I want to know how you get $12 million in the hole and meet that man's banker. I could use a loan.

Posted

Average net worth is about $8 million. $14 million in the senate, $6.5 in the house. Richest senator is a (D), with a net worth of $250million, poorest a (D) as well, worth $8,500. Richest house member is a ®, net worth approaching half a billion, poorest is somehow $12 million in the hole, also a ®.

 

I want to know how you get $12 million in the hole and meet that man's banker. I could use a loan.

 

I know that Darrell "Benghazi!" Issa is worth $450m. I also know that he feels the pain of the average American.

Posted

I see you snapped back from your grand depression. Congratulations. Glad to have you back. Want to make a bet? If I lose, I buy you an ADS-B box.

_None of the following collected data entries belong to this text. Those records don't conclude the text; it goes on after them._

(** Enough whole seconds at a whole rate fill the bucket. *)
Lemma refill_full s r :
  elapsed = s * Second -> rate = F64.of_int r -> 0 <= s -> 0 <= r < 2 ^ 53 -> burst < 2 ^ 53 ->
  burst <= s * r -> val (TokenBucket.refill rate burst elapsed tokens) = burst * U 0.
Proof.
  intros -> -> Hs Hr Hb53 Hsr. pose proof (U_pos 0 ltac:(lia)) as HU.
  destruct (seconds_whole s Hs (proj2 Helapsed)) as [Hsec Hvsec].
  destruct (of_int_exact r Hr) as [Hgr Hvr].
  destruct (of_int_exact burst ltac:(lia)) as [Hgb Hvb].
  destruct (mul_rounds _ _ Hsec Hgr) as ([Hm|Hm] & _ & Hdn); unfold TokenBucket.refill.
  - specialize (Hdn (burst * U 0) (repr_int burst ltac:(lia))).
    rewrite Hvsec, Hvr in Hdn. specialize (Hdn ltac:(nia) Hm).
    destruct (add_rounds _ _ Htokens Hm) as ([Ha|Ha] & _ & Hdn2).
    + rewrite ltb_val by done. pose proof (val_nonneg _ Htokens).
      specialize (Hdn2 (burst * U 0) (repr_int burst ltac:(lia)) ltac:(lia) Ha).
      case_match; zify_bool; lia.
    + by rewrite ltb_infinite.
  - by rewrite ltb_infinite by auto using add_infinite.
Qed.

(** No time, no tokens. *)
Lemma refill_now : elapsed = 0 -> val (TokenBucket.refill rate burst elapsed tokens) = val tokens.
Proof.
  intros ->. destruct (seconds_whole 0) as [Hsec Hvsec]; [lia|done|]. change (0 * Second) with 0 in *.
  pose proof (U_pos 0 ltac:(lia)) as HU. unfold TokenBucket.refill.
  destruct (rounds_value_div _ _ 0 _ HU (mul_rounds _ _ Hsec Hrate)) as [Hm Hvm];
    [apply (repr_int 0); lia|rewrite Hvsec; lia|].
  pose proof (add_rounds _ _ Htokens Hm) as Ha. rewrite Hvm, Z.add_0_r in Ha.
  destruct (rounds_value _ _ Ha (good_repr _ Htokens)) as [Hga Hva].
  rewrite ltb_val by auto using of_int_good. rewrite Hva. by case_match; zify_bool; [lia|].
Qed.
End Refill.

(** A token bucket limiter whose clock stands at [now]. *)
Definition bucket_ok (burst : Z) (now : Time) (b : TokenBucket.tokenBucket) : Prop :=
  good (TokenBucket.tokens b) /\ val (TokenBucket.tokens b) <= val (F64.of_int burst) /\
  TokenBucket.lastCheck b <= now.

If I win, you just have to say I was right: When the next farm bill comes up, subsidies, food stamps and all, Joni will vote a big Yes.

Since Scott already has an ADS-B box, can I just admit you're right and get one?

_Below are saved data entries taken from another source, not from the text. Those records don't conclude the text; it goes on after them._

Variable curve_fit_run : ModelFn -> Array -> Array -> Array -> Bounds -> Outcome.
Variable exp : float -> float.
Variable repr_float : float -> string.

Local Abbreviation fitExponential := (fitExponential curve_fit_run repr_float).
Local Abbreviation fitPolynomial := (fitPolynomial curve_fit_run repr_float).
Local Abbreviation fitRCRT_int := (fitRCRT_int curve_fit_run repr_float).
Local Abbreviation fitRCRT_for := (fitRCRT_for curve_fit_run repr_float).
Local Abbreviation fitRCRT_list := (fitRCRT_list curve_fit_run repr_float).
Local Abbreviation fitRCRT := (fitRCRT curve_fit_run exp repr_float).
Local Abbreviation for_each := (@for_each MaxDiv (FitParametersTuple * Z)).
Local Abbreviation findMaxDivergencePeaks := (findMaxDivergencePeaks curve_fit_run exp repr_float).
Local Abbreviation str_p0 := (str_p0 repr_float).
Local Abbreviation candidate_fit := (candidate_fit curve_fit_run repr_float).
Local Abbreviation exp_failure_msg := (exp_failure_msg repr_float).
Local Abbreviation poly_failure_msg := (poly_failure_msg repr_float).

(** [fitExponential] calls the solver once, whatever the outcome, and its
    result does not depend on the calls made before. *)
Lemma fitExponential_run (x y : Array) (p0 : option Array) (log : list Call) :
  fitExponential x y p0 log
  = (fst (fitExponential x y p0 []),
     (log ++ [exp_call x y (p0_or_default p0)])%list).
Proof.
  unfold CurveFitting.fitExponential, try_except, bindF, curve_fit, lift, ret,
    raise, warn, exp_call.
  cbn [app].
  destruct (curve_fit_run f_exponential x y (p0_or_default p0) exp_bounds)
    as [popt pcov | w | e]; cbn.
  - destruct (covToStdDev pcov) as [sd | e]; cbn; [reflexivity |].
    destruct (is_RuntimeError_or_OptimizeWarning e); reflexivity.
  - destruct (is_RuntimeError_or_OptimizeWarning w); reflexivity.
  - destruct (is_RuntimeError_or_OptimizeWarning e); reflexivity.
Qed.

Lemma fitPolynomial_run (x y : Array) (p0 : option Array) (log : list Call) :
  fitPolynomial x y p0 log
  = (fst (fitPolynomial x y p0 []),
     (log ++ [poly_call x y (poly_p0_or_default p0)])%list).
Proof.
  unfold CurveFitting.fitPolynomial, try_except, bindF, curve_fit, lift, ret,
    raise, warn, poly_call.
  cbn [app].
  destruct (curve_fit_run f_polynomial x y (poly_p0_or_default p0) poly_bounds)
    as [popt pcov | w | e]; cbn.
  - destruct (covToStdDev pcov) as [sd | e]; cbn; [reflexivity |].
    destruct (is_RuntimeError_or_OptimizeWarning e); reflexivity.
  - destruct (is_RuntimeError_or_OptimizeWarning w); reflexivity.
  - destruct (is_RuntimeError_or_OptimizeWarning e); reflexivity.
Qed.


(** A fit failure on one index is a fit failure of the branch. *)
Lemma fitRCRT_int_failure (x y p0 : Array) (idx : Z) (log : list Call) :
  fit_failure (candidate_fit x y p0 idx) ->
  fit_failure (fst (fitRCRT_int x y p0 idx log))
  /\ snd (fitRCRT_int x y p0 idx log) = (log ++ [candidate_call x y p0 idx])%list.
Proof.
  intros (msg & cause & H).
  unfold CurveFitting.fitRCRT_int, try_except, bindF, ret, raise.
  rewrite fitExponential_run. fold (candidate_fit x y p0 idx). rewrite H.
  cbn. split; [| reflexivity]. eexists _, _. reflexivity.
Qed.

(** The loop goes past the candidates whose fit fails, in order. *)
Lemma fitRCRT_for_skips (x y p0 : Array) (failed rest : list Z)
    (otherwise : Fit (FitParametersTuple * Z)) (log : list Call) :
  Forall (fun idx => fit_failure (candidate_fit x y p0 idx)) failed ->
  fitRCRT_for x y p0 (failed ++ rest)%list otherwise log
  = fitRCRT_for x y p0 rest otherwise
      (log ++ map (candidate_call x y p0) failed)%list.
Proof.
  intros HF. revert log.
  induction HF as [| idx failed Hidx _ IH]; intros log.
  - cbn. rewrite app_nil_r. reflexivity.
  - cbn [app map CurveFitting.fitRCRT_for]. unfold try_except at 1.
    destruct (fitRCRT_int_failure x y p0 idx log Hidx) as [(m & c & Hr) Hl].
    destruct (fitRCRT_int x y p0 idx log) as [r l]. cbn in Hr, Hl. subst r l.
    cbn [is_RuntimeError]. rewrite IH. rewrite <- app_assoc. reflexivity.
Qed.


(** C4 (amended): a warning issued by the solver never leaves a fit result:
    it is raised where it is issued.  When it is an [OptimizeWarning], either
    fit raises the [RuntimeError] naming the initial guess that it raises
    when the solver does not converge, and the two differ in their cause
    alone; a warning of a class that the [except] clause does not name is
    raised as it is. *)
Theorem optimizer_warning_is_fit_failure (x y : Array) (p0 : option Array)
    (log : list Call) :
  (forall (o : Outcome) (err : exn),
     (o = Warns err /\ (exists w, err = OptimizeWarning w))
     \/ (o = Raises err /\ (exists m c, err = RuntimeError m c)) ->
     (curve_fit_run f_exponential x y (p0_or_default p0) exp_bounds = o ->
      fitExponential x y p0 log
      = (Raise (RuntimeError (exp_failure_msg p0) (Some err)),
         (log ++ [exp_call x y (p0_or_default p0)])%list))
     /\ (curve_fit_run f_polynomial x y (poly_p0_or_default p0)
           poly_bounds = o ->
         fitPolynomial x y p0 log
         = (Raise (RuntimeError (poly_failure_msg p0) (Some err)),
            (log ++ [poly_call x y (poly_p0_or_default p0)])%list)))
  /\ (forall w : exn,
        (curve_fit_run f_exponential x y (p0_or_default p0) exp_bounds
         = Warns w ->
         exists e,
           fitExponential x y p0 log
           = (Raise e, (log ++ [exp_call x y (p0_or_default p0)])%list)
           /\ (is_RuntimeError_or_OptimizeWarning w = false -> e = w))
        /\ (curve_fit_run f_polynomial x y (poly_p0_or_default p0)
              poly_bounds = Warns w ->
            exists e,
              fitPolynomial x y p0 log
              = (Raise e, (log ++ [poly_call x y (poly_p0_or_default p0)])%list)
              /\ (is_RuntimeError_or_OptimizeWarning w = false -> e = w))).
Proof.
  split.
  - intros o err Ho. split; intros Hrun.
    + unfold CurveFitting.fitExponential, try_except, bindF, curve_fit, warn, raise.
      rewrite Hrun.
      destruct Ho as [[-> (w & ->)] | [-> (m & c & ->)]]; reflexivity.
    + unfold CurveFitting.fitPolynomial, try_except, bindF, curve_fit, warn, raise.
      rewrite Hrun.
      destruct Ho as [[-> (w & ->)] | [-> (m & c & ->)]]; reflexivity.
  - intros w. split; intros Hrun.
    + unfold CurveFitting.fitExponential, try_except, bindF, curve_fit, warn, raise.
      rewrite Hrun.
      destruct (is_RuntimeError_or_OptimizeWarning w) eqn:E;
        eexists; (split; [reflexivity |]); [discriminate | reflexivity].
    + unfold CurveFitting.fitPolynomial, try_except, bindF, curve_fit, warn, raise.
      rewrite Hrun.
      destruct (is_RuntimeError_or_OptimizeWarning w) eqn:E;
        eexists; (split; [reflexivity |]); [discriminate | reflexivity].
Qed.

(** C5 (what the code does): when every candidate's fit fails, [fitRCRT]
    raises a [RuntimeError] whose message names the list of indices and ends
    in the text [with p0={p0}.] whatever the initial guess is; the initial
    guess is not in the message. *)
Theorem fitRCRT_all_candidates_fail (x y : Array) (p0 : option Array)
    (maxDivList : list Z) (log : list Call) :
  Forall (fun i => fit_failure (candidate_fit x y (p0_or_default p0) i))
    maxDivList ->
  fitRCRT x y p0 (MaxDivList maxDivList) log
  = (Raise (RuntimeError (all_failed_msg maxDivList) None),
     (log ++ map (candidate_call x y (p0_or_default p0)) maxDivList)%list).
Proof.
  intros HF.
  cbn [CurveFitting.fitRCRT]. unfold CurveFitting.fitRCRT_list.
  rewrite <- (app_nil_r maxDivList) at 1.
  rewrite fitRCRT_for_skips by exact HF.
  reflexivity.
Qed.

(** On ints the loop over items of any kind is the loop over ints. *)
Lemma for_each_ints (x y p0 : Array) (maxDivList : list Z)
    (otherwise : Fit (FitParametersTuple * Z)) (log : list Call) :
  for_each (fun item => fitRCRT x y (Some p0) item) (map MaxDivInt maxDivList)
    otherwise log
  = fitRCRT_for x y p0 maxDivList otherwise log.
Proof.
  revert log. induction maxDivList as [| idx l IH]; intros log; [reflexivity |].
  cbn [map for_each CurveFitting.fitRCRT_for]. unfold try_except.
  cbn [CurveFitting.fitRCRT p0_or_default].
  destruct (fitRCRT_int x y p0 idx log) as [[r | err] log']; [reflexivity |].
  destruct (is_RuntimeError err); [apply IH | reflexivity].
Qed.

Lemma str_list_ints (maxDivList : list Z) :
  str_list (repr_maxDiv repr_float) (map MaxDivInt maxDivList)
  = str_list str_int maxDivList.
Proof. unfold str_list. rewrite map_map. reflexivity. Qed.

(** A list of ints given item by item is the documented list of ints. *)
Lemma fitRCRT_mixed_of_ints (x y : Array) (p0 : option Array)
    (maxDivList : list Z) (log : list Call) :
  fitRCRT x y p0 (MaxDivMixed (map MaxDivInt maxDivList)) log
  = fitRCRT x y p0 (MaxDivList maxDivList) log.
Proof.
  cbn [CurveFitting.fitRCRT]. unfold CurveFitting.fitRCRT_list.
  rewrite str_list_ints. apply for_each_ints.
Qed.



(** The calls of the loop are exponential fits with the loop's [p0]. *)
Lemma fitRCRT_for_calls (x y p0 : Array) (P : Call -> Prop)
    (l : list Z) (e : exn) (log : list Call) :
  (forall idx, P (candidate_call x y p0 idx)) ->
  Forall P log ->
  Forall P (snd (fitRCRT_for x y p0 l (raise e) log)).
Proof.
  intros HP. revert log. induction l as [| idx l IH]; intros log Hlog.
  - exact Hlog.
  - cbn [CurveFitting.fitRCRT_for]. unfold try_except at 1.
    unfold CurveFitting.fitRCRT_int, try_except at 1, bindF, ret, raise.
    rewrite fitExponential_run.
    assert (Hlog' : Forall P (log ++ [candidate_call x y p0 idx])%list).
    { apply Forall_app. split; [exact Hlog | constructor; [apply HP | constructor]]. }
    destruct (fst _) as [r | err]; cbn.
    + exact Hlog'.
    + destruct (is_RuntimeError err) eqn:E; cbn; rewrite ?E; cbn.
      * apply IH. exact Hlog'.
      * exact Hlog'.
Qed.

Please let me know what I'm agreeing to, but I'm pretty flexible.

BTW, who's Joni?

Posted

Since Scott already has an ADS-B box, can I just admit you're right and get one?

Please let me know what I'm agreeing to, but I'm pretty flexible.

BTW, who's Joni?

 

Joni is a tea party senator-elect from Iowa who runs against big government yet during her entire adult life had collected a paycheck from such. Never worked in private industry, so she brings fresh perspective to the business of governing. Good news is she is a solder so she will do as she is told.

Posted

I know that Darrell "Benghazi!" Issa is worth $450m. I also know that he feels the pain of the average American.

 

Yep. Made a ton of money by stealing cars and then later inventing a nearly worthless device that was supposed to deter car thieves. If he was born a little later, he would have been a successful internet hacker that later in life would go on to make millions working for companies trying to keep hackers out. Makes you wonder about this quality in a politician. It seems perfect.

Posted

Boehner. Now THERE is failure.

 

At least we can agree on something.

 

Don't quite understand why it's pronounced Bayner, other than the family wanting to save themselves from embarrassment. We don't fly on BAYING 747's or listen to music with our BAYS speakers.

Posted

Timmy might be living in a Progressive Utopia when:

-Leaders defend those that wish to destroy the Republic and deride those that wish to save it.

 

Progressives often wonder why conservatives deliberately push for changes which destroy long established policies that worked for decades.

 

Not only that, progressives wonder why policies put into place as short as three years ago in order to stabilize the banking sector and assure they don't take risks that will result in more government bailouts, are already being repealed.